I spread my left hand across the prolapsed tissue and pushed slowly. I could get about half the grapefruit sized mass back in, but from my position near her waist, there was no way I would have the leverage to do any better. Suddenly, I felt relieved. I was perfectly justified in calling the vet even if it would be an expensive visit that I probably wouldn’t have had to request if I had help. This was more than a job for me, alone.

Several hours later when Dr Weckwerth completed his clinic visits, he drove into the barnyard. he filled a bucket of lukewarm water and antiseptic – didn’t need a thermos with two of us working, grabbed his bag and a calf halter and we approached the flock. She let me walk right up to her and grab the twine. Then Doctor Weckwerth slid the harness over her head and she dragged us to a spot in a corner against the wall. I held her head and told Dr. Weckwerth the whole story beginning several weeks ago and including all my worries about cause and effect of prolapses this early before lambing – she was at the very least a week away still.. While I talked, he slid a slender needle into the the space between two vertebrae just above her tail and injected lidocaine, an epidural so that her body wouldn’t fight against the return of her vagina to the proper place. I can’t image sliding a needle into the backbone of a standing sheep and not only finding the correct spot, but injecting enough of the drug before she jrerked the needle out of place. It was a masterful job.
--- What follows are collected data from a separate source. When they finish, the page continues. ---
(** [encodeURIComponent(s)]: every byte of the UTF-8 encoding that is not
    an unreserved character is escaped. *)
Fixpoint encodeURIComponent (s : string) : string :=
  match s with
  | EmptyString => EmptyString
  | String c s' =>
      if unreserved c then String c (encodeURIComponent s')
      else escape c ++ encodeURIComponent s'
  end.

Definition hex_value (c : ascii) : option N :=
  let n := code c in
  if ((48 <=? n) && (n <=? 57))%N then Some (n - 48)%N
  else if ((65 <=? n) && (n <=? 70))%N then Some (n - 55)%N
  else if ((97 <=? n) && (n <=? 102))%N then Some (n - 87)%N
  else None.

(** Percent-decoding: [%] followed by two hexadecimal digits is the byte
    they denote; any other character stands for itself. *)
Fixpoint percent_decode (s : string) : string :=
  match s with
  | EmptyString => EmptyString
  | String c s1 =>
      if (code c =? 37)%N then
        match s1 with
        | String h (String l s3) =>
            match hex_value h, hex_value l with
            | Some a, Some b => String (ascii_of_N (16 * a + b)) (percent_decode s3)
            | _, _ => String c (percent_decode s1)
            end
        | _ => String c (percent_decode s1)
        end
      else String c (percent_decode s1)
  end.
(** One block of [solve()]. *)
Lemma step_frame (c : config) (r : reply) :
  same_shape (self c) (self (step2 c r))
  /\ (upperBound (self (step2 c r)) <= upperBound (self c))%Q
  /\ constraintsEver c <= constraintsEver (step2 c r)
  /\ rows_not_counted (step2 c r) <= rows_not_counted c.
Proof.
  assert (Same : same_shape (self c) (self c)
                 /\ (upperBound (self c) <= upperBound (self c))%Q
                 /\ constraintsEver c <= constraintsEver c
                 /\ rows_not_counted c <= rows_not_counted c).
  { split; [apply same_shape_refl|]. split; [apply Qle_refl|]. split; lia. }
  unfold step. destruct (pc c) eqn:Hpc; try exact Same.
  - (* solve *)
    unfold solve_block.
    set (s1 := set_lp (self c) (glp_simplex (lp (self c)) (simplex r))).
    assert (S1 : same_shape (self c) s1).
    { unfold s1, same_shape, glp_simplex. cbn [set_lp problem nQP nLP lowerBound currSol
        bestSol lp lp_cols]. rewrite store_prims_length. repeat split. }
    assert (R1 : length (lp_rows (lp s1)) = length (lp_rows (lp (self c)))).
    { unfold s1, glp_simplex. cbn [set_lp lp lp_rows]. apply store_prims_length. }
    assert (Keep : same_shape (self c) s1
                   /\ (upperBound s1 <= upperBound (self c))%Q
                   /\ constraintsEver c <= constraintsEver c
                   /\ Z.of_nat (length (lp_rows (lp s1))) - constraintsEver c
                      <= rows_not_counted c).
    { split; [exact S1|]. split; [apply Qle_refl|]. unfold rows_not_counted. split; lia. }
    clearbody s1.
    destruct (negb (simplex_err (simplex r) =? 0)
              && negb (simplex_err (simplex r) =? GLP_EINSTAB)); [exact Keep|].
    destruct (negb USE_INTERIOR && negb (lp_status (lp s1) =? GLP_OPT)); [exact Keep|].
    destruct (foldM (fun cs i =>
                     x <- glp_get_col_prim (lp s1) i ;; vec_set cs (u32 (i - 1)) (fl32 x))
                    (range 1 (nLP s1 + 1)) (currSol s1)) as [cs|] eqn:Ecs;
      cbn [bind]; [|exact Keep].
    destruct (scoreRelaxation (set_currSol s1 cs)) as [sr|]; cbn [bind]; [|exact Keep].
    unfold rows_not_counted.
    cbn [goto set_self self constraintsEver set_upperBound set_currSol lp upperBound].
    split; [|split; [|split; lia]].
    + apply (same_shape_trans _ s1); [exact S1|].
      unfold same_shape.
      cbn [problem nQP nLP lowerBound currSol bestSol lp set_upperBound set_currSol].
      rewrite (store_loop_length _ (fun i => u32 (i - 1)) fl32 _ _ _ Ecs).
      repeat split.
    + apply (Qle_trans _ (upperBound s1)); [apply Q.le_min_l|apply Keep].
  - (* findcore *)
    unfold findcore_block.
    destruct (nonPSDcore eigenvalues (self c) (shuffle r)) as [core|]; [|exact Same].
    destruct (length core =? 0)%nat; [exact Same|].
    destruct (getSubmatrix (self c) core) as [M|]; [|exact Same].
    destruct (length (findConstraint r M) =? 0)%nat.
    + destruct (succConstraintFail (set_succConstraintFail c (succConstraintFail c + 1))
                =? CONSTRAINT_FAIL_LIMIT); exact Same.
    + destruct (apply_constraint (self c) core (findConstraint r M)) as [s'|] eqn:E;
        [|exact Same].
      destruct (apply_constraint_inv _ _ _ _ E) as (indices & c0 & _ & _ & ->).
      unfold rows_not_counted.
      cbn [goto set_self set_constraintsEver set_succConstraintFail self constraintsEver
           set_lp lp lp_rows upperBound].
      split; [repeat split|]. split; [apply Qle_refl|]. split; [lia|].
      rewrite length_app. cbn [length].
      pose proof (filter_length_le (fun r0 => negb (slack_above r0)) (lp_rows (lp (self c)))).
      lia.
  - (* rounding *)
    unfold rounding_block.
    destruct (roundToSol eigenvalues llt (self c) (normal r)) as [[sc s']|] eqn:E;
      [|exact Same].
    destruct (roundToSol_self _ _ _ _ E) as [-> _]. exact Same.
  - (* complete *)
    unfold complete_block.
    destruct (extract_bestSol (self c)) as [b|] eqn:E; [|exact Same].
    unfold rows_not_counted.
    cbn [goto print_scores set_self self constraintsEver set_bestSol lp upperBound].
    split; [|split; [apply Qle_refl|split; lia]].
    unfold same_shape. cbn [problem nQP nLP lowerBound currSol bestSol lp set_bestSol].
    rewrite (extract_bestSol_length _ _ E). repeat split.
Qed.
Soon, he slid her vagina in easily and he tucked her cervix back where it should be. As soon as he removed his hand, she prolapsed again. “Have you had any luck with prolapse retainers?” I asked. He shook his head. “Anecdotally, nobody seems to think they work.”

He pushed the prolapse back in again. “We could sew her vagina shut,” he suggested.
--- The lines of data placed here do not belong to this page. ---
Lemma siftup_loop_inv fuel h s pos :
pos < length h -> length h <= fuel + pos -> su_inv key s h pos ->
su_inv key s (_siftup_loop lt fuel h (length h) pos).1
         (_siftup_loop lt fuel h (length h) pos).2 /\
(_siftup_loop lt fuel h (length h) pos).2 < length h /\
length h <= 2 * (_siftup_loop lt fuel h (length h) pos).2 + 1.
Proof.
revert h pos. induction fuel as [|f IH]; intros h pos Hpos Hfuel Hinv; simpl.
{ repeat split; [apply Hinv..|lia|lia]. }
case_bool_decide as Hs; [|repeat split; simpl; [apply Hinv..|lia|lia]].
destruct (lookup_lt_is_Some_2 h (2 * pos + 1) Hs) as [l Hl]. rewrite Hl.
assert (exists cp c, h !! cp = Some c /\ child pos cp /\
          (forall j y, child pos j -> h !! j = Some y -> (key c <= key y)%Z) /\
          match h !! (2 * pos + 1 + 1) with
          | Some r => if negb (lt l r) then 2 * pos + 1 + 1 else 2 * pos + 1
          | None => 2 * pos + 1 end = cp) as (cp & c & Hc & Hchild & Hmin & ->).
{ destruct (h !! (2 * pos + 1 + 1)) as [r|] eqn:Hr.
  - destruct (lt l r) eqn:Hlt; rewrite lt_key in Hlt; simpl.
    + exists (2 * pos + 1), l. split_and!; [done|left; lia| |done].
      intros j y [->| ->] Hy; [|replace (2 * pos + 2) with (2 * pos + 1 + 1) in Hy by lia];
        simplify_eq; lia.
    + exists (2 * pos + 1 + 1), r. split_and!; [done|right; lia| |done].
      intros j y [->| ->] Hy; [|replace (2 * pos + 2) with (2 * pos + 1 + 1) in Hy by lia];
        simplify_eq; lia.
  - exists (2 * pos + 1), l. split_and!; [done|left; lia| |done].
    intros j y [->| ->] Hy; [|replace (2 * pos + 2) with (2 * pos + 1 + 1) in Hy by lia];
      simplify_eq; lia. }
rewrite Hc.
assert (Hcplt : cp < length h) by (by eapply lookup_lt_Some).
rewrite <- (length_insert h pos c) at 1 2 4.
destruct (IH (<[pos:=c]> h) cp) as (H1 & H2 & H3).
- by rewrite length_insert.
- rewrite length_insert. unfold child in Hchild. lia.
- by eapply su_inv_step.
- rewrite length_insert in *. done.
Qed.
I hadn’t hear good stories about that. “I’ve read that the stitches tend to tear out,” I said, a chill running up my spine at the thought.

“There is that,” He agreed. “We could use a purse string suture.” Dr Weckwerth described how the stitches would encircle her vulva, closing the opening radially, leaving no places for the tissue to rip under pressure.
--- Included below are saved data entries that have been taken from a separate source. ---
(** * CspTrustedSiteForm and ExternalClientAppForm: a shallow embedding

    The Lightning web component [CspTrustedSiteForm] keeps the Trusted URLs of
    the flexipage in step with a list of three named sites.  Its wire handler
    [wiredResources] receives the existing Trusted URLs and derives the flags
    the template reads; [handleSubmit] creates the sites the admin asked for.

    The component instance ([this]) is a record, one field per class field.
    Methods run in a small monad that threads the instance, records what the
    component does to the platform (toasts, console messages, Apex calls) in
    the order it does it, and carries JavaScript exceptions. *)

From Stdlib Require Import String List ZArith Bool Lia.
From Stdlib Require DecimalString DecimalPos DecimalZ.
Import ListNotations.
Open Scope string_scope.

(** ** JavaScript primitives used by the controllers

    Strings are sequences of characters; the identifiers and names the
    controllers handle are ASCII, where a character is one code unit. *)

Module Js.

(** Truthiness of a string: only the empty string is falsy. *)
Definition truthy (s : string) : bool :=
  match s with EmptyString => false | String _ _ => true end.

(** [Array.prototype.includes] on an array of strings. *)
Definition includes (l : list string) (x : string) : bool :=
  existsb (String.eqb x) l.

(** [Array.prototype.some] and [Array.prototype.every]. *)
Definition some {A} (l : list A) (p : A -> bool) : bool := existsb p l.
Definition every {A} (l : list A) (p : A -> bool) : bool := forallb p l.

(** [Array.prototype.join]: [undefined] elements are rendered as the empty
    string. *)
Definition join (l : list (option string)) (sep : string) : string :=
  String.concat sep
    (map (fun x => match x with Some s => s | None => "" end) l).

(** [String.prototype.slice(start, end)]: a negative index counts from the
    end of the string, and both indices are clamped to [0, length]. *)
Definition clamp (len i : Z) : Z :=
  if (i <? 0)%Z then Z.max (len + i) 0 else Z.min i len.

Definition slice (s : string) (start stop : Z) : string :=
  let len := Z.of_nat (String.length s) in
  let from := clamp len start in
  let to := clamp len stop in
  substring (Z.to_nat from) (Z.to_nat (Z.max (to - from) 0)) s.

End Js.

(** ** Data *)

Definition UI_CONNECTOR : string := "ui_connector".
Definition UI_CONNECTOR_WSS : string := "ui_connector_wss".
Definition TWILIO_FLEX : string := "twilio_flex".

(** One element of [CSPList].  [IsActive] is the platform's Boolean (the
    data table shows it in a column of type boolean); [!csp.IsActive] is
    [negb]. *)
Record Csp : Type := mkCsp {
  Id : string;
  DeveloperName : string;
  EndpointUrl : string;
  IsActive : bool
}.

(** The [body] property of a value caught by [catch (error)].  The
    elements of an array body are objects, as the platform sends them. *)
Record BodyElem : Type := mkBodyElem {
  elem_message : option string      (* [e.message]; [None] is [undefined] *)
}.

Inductive ErrorBody : Type :=
| BodyUndefined                      (* [body] is undefined or null *)
| BodyArray (elems : list BodyElem)  (* [Array.isArray(error.body)] *)
| BodyObject (message : option string).
    (* any other body; [Some s] when [typeof error.body.message] is
       "string", [None] otherwise *)

(** A thrown value: a rejection value with its body, or the [TypeError] the
    engine raises when a property of [undefined] is read. *)
Inductive JsError : Type :=
| ErrorValue (b : ErrorBody)
| TypeError.

Definition body (error : JsError) : ErrorBody :=
  match error with
  | ErrorValue b => b
  | TypeError => BodyUndefined
  end.

(** What the wire adapter hands to [wiredResources]: [{ data, error }].
    [data = None] stands for a value that is not an array. *)
Record WireResult : Type := mkWireResult {
  data : option (list Csp);
  error : option JsError
}.

(** The fields of the class [CspTrustedSiteForm]. *)
Record Component : Type := mkComponent {
  isLoading : bool;
  uiConnector : string;
  uiConnectorWss : string;
  inactiveTrustedUrlNames : list string;
  csps : list Csp;
  checkboxGroupValue : list string;
  isUIConnectorFieldVisible : bool;
  isUIConnectorWSFieldVisible : bool;
  isTwilioFlexFieldVisible : bool;
  isDataTableVisible : bool;
  isApplyBtnDisabled : bool;
  __wiredResult : option WireResult
}.

(** The field initialisers of the class. *)
Definition initial : Component := {|
  isLoading := false;
  uiConnector := "";
  uiConnectorWss := "";
  inactiveTrustedUrlNames := [];
  csps := [];
  checkboxGroupValue := [];
  isUIConnectorFieldVisible := true;
  isUIConnectorWSFieldVisible := true;
  isTwilioFlexFieldVisible := true;
  isDataTableVisible := false;
  isApplyBtnDisabled := false;
  __wiredResult := None
|}.

(** What the component does to the outside, in the order it does it. *)
Inductive Effect : Type :=
| ShowToastEvent (title message : string) (variant : option string)
| ConsoleError (text : string)
| CreateTrustedSite (siteUrl siteName : string)
| RefreshApex (handle : option WireResult)
| VerifySalesforceDomainCSP.

(** ** The monad of the methods *)

Record World : Type := mkWorld {
  this : Component;
  events : list Effect
}.

Inductive Completion (A : Type) : Type :=
| Normal (a : A)
| Throw (e : JsError).
Arguments Normal {A} a.
Arguments Throw {A} e.

Definition M (A : Type) : Type := World -> Completion A * World.

Definition ret {A} (a : A) : M A := fun w => (Normal a, w).

Definition bind {A B} (m : M A) (k : A -> M B) : M B :=
  fun w =>
    match m w with
    | (Normal a, w') => k a w'
    | (Throw e, w') => (Throw e, w')
    end.

Definition throw {A} (e : JsError) : M A := fun w => (Throw e, w).

Declare Scope js_scope.
Delimit Scope js_scope with js.
Notation "x <- m ;; k" := (bind m (fun x => k))
  (at level 61, m at next level, right associativity) : js_scope.
Notation "m ;; k" := (bind m (fun _ => k))
  (at level 61, right associativity) : js_scope.
Open Scope js_scope.

(** [try { body } catch (error) { handler } finally { cleanup }]: the
    cleanup runs on every path, and an exception of the handler still
    leaves the statement once the cleanup has run. *)
Definition try_catch_finally {A} (body_ : M A) (handler : JsError -> M A)
    (cleanup : M unit) : M A :=
  fun w =>
    let '(r, w1) :=
      match body_ w with
      | (Normal a, w') => (Normal a, w')
      | (Throw e, w') => handler e w'
      end in
    match cleanup w1 with
    | (Normal _, w2) => (r, w2)
    | (Throw e, w2) => (Throw e, w2)
    end.

Definition get {A} (field : Component -> A) : M A :=
  fun w => (Normal (field (this w)), w).

Definition modify (f : Component -> Component) : M unit :=
  fun w => (Normal tt, mkWorld (f (this w)) (events w)).

Definition emit (e : Effect) : M unit :=
  fun w => (Normal tt, mkWorld (this w) (events w ++ [e])%list).

Definition when (b : bool) (m : M unit) : M unit :=
  if b then m else ret tt.

(** A loop over an array whose body updates a local accumulator. *)
Fixpoint forEach {A S} (l : list A) (f : S -> A -> M S) (acc : S) : M S :=
  match l with
  | [] => ret acc
  | x :: l' => acc' <- f acc x ;; forEach l' f acc'
  end.

(** Running a method on an instance, from an empty record of effects. *)
Definition run {A} (m : M A) (c : Component) : Completion A * World :=
  m (mkWorld c []).

Definition this_after {A} (m : M A) (c : Component) : Component :=
  this (snd (run m c)).

Definition events_of {A} (m : M A) (c : Component) : list Effect :=
  events (snd (run m c)).

Definition completion_of {A} (m : M A) (c : Component) : Completion A :=
  fst (run m c).

(** ** Assignments to the fields of [this]

    [with_f v c] is [c] with field [f] set to [v]; [set_f v] is the
    assignment [this.f = v]. *)

Definition with_isLoading (v : bool) (c : Component) : Component :=
  mkComponent v (uiConnector c) (uiConnectorWss c)
    (inactiveTrustedUrlNames c) (csps c) (checkboxGroupValue c)
    (isUIConnectorFieldVisible c) (isUIConnectorWSFieldVisible c)
    (isTwilioFlexFieldVisible c) (isDataTableVisible c)
    (isApplyBtnDisabled c) (__wiredResult c).

Definition set_isLoading (v : bool) : M unit :=
  modify (with_isLoading v).

Definition with_uiConnector (v : string) (c : Component) : Component :=
  mkComponent (isLoading c) v (uiConnectorWss c)
    (inactiveTrustedUrlNames c) (csps c) (checkboxGroupValue c)
    (isUIConnectorFieldVisible c) (isUIConnectorWSFieldVisible c)
    (isTwilioFlexFieldVisible c) (isDataTableVisible c)
    (isApplyBtnDisabled c) (__wiredResult c).

Definition set_uiConnector (v : string) : M unit :=
  modify (with_uiConnector v).

Definition with_uiConnectorWss (v : string) (c : Component) : Component :=
  mkComponent (isLoading c) (uiConnector c) v
    (inactiveTrustedUrlNames c) (csps c) (checkboxGroupValue c)
    (isUIConnectorFieldVisible c) (isUIConnectorWSFieldVisible c)
    (isTwilioFlexFieldVisible c) (isDataTableVisible c)
    (isApplyBtnDisabled c) (__wiredResult c).

Definition set_uiConnectorWss (v : string) : M unit :=
  modify (with_uiConnectorWss v).

Definition pushed_inactiveTrustedUrlNames (v : string) (c : Component) : Component :=
  mkComponent (isLoading c) (uiConnector c)
    (uiConnectorWss c) (inactiveTrustedUrlNames c ++ [v])%list (csps c)
    (checkboxGroupValue c)
    (isUIConnectorFieldVisible c) (isUIConnectorWSFieldVisible c)
    (isTwilioFlexFieldVisible c) (isDataTableVisible c)
    (isApplyBtnDisabled c) (__wiredResult c).

Definition push_inactiveTrustedUrlNames (v : string) : M unit :=
  modify (pushed_inactiveTrustedUrlNames v).

Definition with_csps (v : list Csp) (c : Component) : Component :=
  mkComponent (isLoading c) (uiConnector c)
    (uiConnectorWss c) (inactiveTrustedUrlNames c) v
    (checkboxGroupValue c)
    (isUIConnectorFieldVisible c) (isUIConnectorWSFieldVisible c)
    (isTwilioFlexFieldVisible c) (isDataTableVisible c)
    (isApplyBtnDisabled c) (__wiredResult c).

Definition set_csps (v : list Csp) : M unit :=
  modify (with_csps v).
“I have no experience with this,” I said. “The twine harness has always worked for us in the past, but it isn’t working at all this time. We’ll go with whatever you think is best.” He threaded a huge needle with quarter inch wide umbilical tape and carefully sewed the opening to her vagina closed, leaving only a thumb sized opening. “You’ll have to cut the suture when she is ready to lamb,” he explained. “Hopefully, one leg and the lamb’s head will engage and slide right through the vagina. The down side would be if the leg and head push the vagina in front of them.”

That would be very bad. If a foot and head came out first, we could snip the tape when we felt the foot at her vaginal opening. Otherwise we’d have to have the vet out again to do a caesarian section. “Why do you think she prolapsed?” I asked as he packed away his supplies.

“In cattle it has a genetic component,” he said. That meant that I would not be keeping this ewe as part of my breeding flock. I’d been feeling bad that she had lost her number and as a vanilla white ewe with no distinguishing characteristics beside the prolapse, I had no idea who she was. But it would be easier to send a sheep with no name to the butcher to be made into sausage than one of my special friend, And working with a sheep over a number of weeks frequently makes them friends – so does naming them..

As we walked back to his truck, I felt that sense I always have during lambing of something about to happen. Even with a ewe who was probably going to require a caesarean, most likely in the middle of the night (because that’s when they happen inevitably), that feeling was positive, calm, expectant. Perhaps that’s why pregnant women are said to be expecting.